(** What a feasible round leaves behind. *)
Record mcf_solution : Type := mkMcf {
  feasible_utilization : dict nat LinExpr;
  feasible_assignment : nat → Qc;
  feasible_allocations : dict (Z * Z * Z) Qc
}.

Section mcf.
Context {RNG : Type}.
Variable np_seed : Z → RNG.
Variable np_uniform : Qc → Qc → M RNG Qc.
Variable optimize : Model → option (nat → Qc).
Variable DiGraph : Graph → Graph.

Fixpoint mcf_loop (flow_selection_fn : list node → M RNG (node * node)) (g : Graph) (fuel : nat)
    (flows : list flow) (feasible : option mcf_solution)
    : M RNG (option (list flow * option mcf_solution)) :=
  match fuel with
  | 0 => mret None
  | S fuel =>
      '(s, t) ← flow_selection_fn (nodes g);
      rate ← np_uniform FLOW_TX_RATE_LOWER_BOUND FLOW_TX_RATE_UPPER_BOUND;
      let '(r, model_for_this_round) := create_mcf_model g flows s t rate in
      '(U, F) ← lift r;
      match optimize model_for_this_round with
      | None => mret (Some (flows, feasible))
      | Some a =>
          mcf_loop flow_selection_fn g fuel (flows ++ [mkFlow s t rate None None])%list
            (Some (mkMcf U a (prod_map id a <$> F)))
      end
  end.

(** The utilization of the directed links, and of both directions. *)
Definition directed_utilization (g : Graph) (sol : mcf_solution) : res (dict link Qc) :=
  foldM (λ d (lu : nat * LinExpr),
    e ← or_raise KeyError (edges g !! lu.1);
    Ok (Dict.set d e (eval (feasible_assignment sol) lu.2))) [] (feasible_utilization sol).

Definition bidirectional_utilization (U : dict link Qc) : dict link Qc :=
  foldl (λ d (eu : link * Qc), add_default d (sorted_pair eu.1) eu.2) [] U.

DESCRIPTION OF THE TASK:
Give back, word for word, the lines from the one with "e ← or_raise KeyError (edges g !! lu.1);" through the last line of the entries, both included, and no other line.

RESPONSE BOX:
    e ← or_raise KeyError (edges g !! lu.1);
    Ok (Dict.set d e (eval (feasible_assignment sol) lu.2))) [] (feasible_utilization sol).

Definition bidirectional_utilization (U : dict link Qc) : dict link Qc :=
  foldl (λ d (eu : link * Qc), add_default d (sorted_pair eu.1) eu.2) [] U.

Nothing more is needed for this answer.